(** ** src/tools/mcp/mcptool.go *)

Definition extractTextFromContent (c : Content) : string :=
  match c with
  | TextContent text => text
  | OtherContent (inl json) => json
  | OtherContent (inr e) => "(failed to serialize content: " +s+ e +s+ ")"
  end.
Definition convertMCPResult (r : option CallToolResult) : ToolResult :=
  match r with
  | None => mkToolResult "" false
  | Some r =>
      let content := join nl (List.filter (fun t => negb (String.eqb t "")) (map extractTextFromContent (cr_Content r))) in
      let content :=
        match content, cr_Structured r with
        | "", Some (inl json) => json
        | "", Some (inr e) => "(failed to serialize structured content: " +s+ e +s+ ")"
        | _, _ => content
        end in
      mkToolResult content (cr_IsError r)
  end.
(** The decoder of an object, or the text of its error. *)
Context (parse_arguments : string -> string + string).
Definition Tool_Execute (name input : string) (s : Server) : W (ToolResult * Server) :=
  match (if String.eqb input "" then inl "" else parse_arguments input) with
  | inr e => mret (mkToolResult ("failed to parse input: " +s+ e) true, s)
  | inl arguments =>
      r ← CallTool name arguments s;
      mret (match r.1 with
            | inl result => convertMCPResult result
            | inr e => mkToolResult ("MCP tool call failed: " +s+ error_text e) true
            end, r.2)
  end.
End server.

───

*What you are asked to do*: Search the listing for the word "match" and return each line that holds it.

*Written response*:
  match c with
  match r with
        match content, cr_Structured r with
  match (if String.eqb input "" then inl "" else parse_arguments input) with
      mret (match r.1 with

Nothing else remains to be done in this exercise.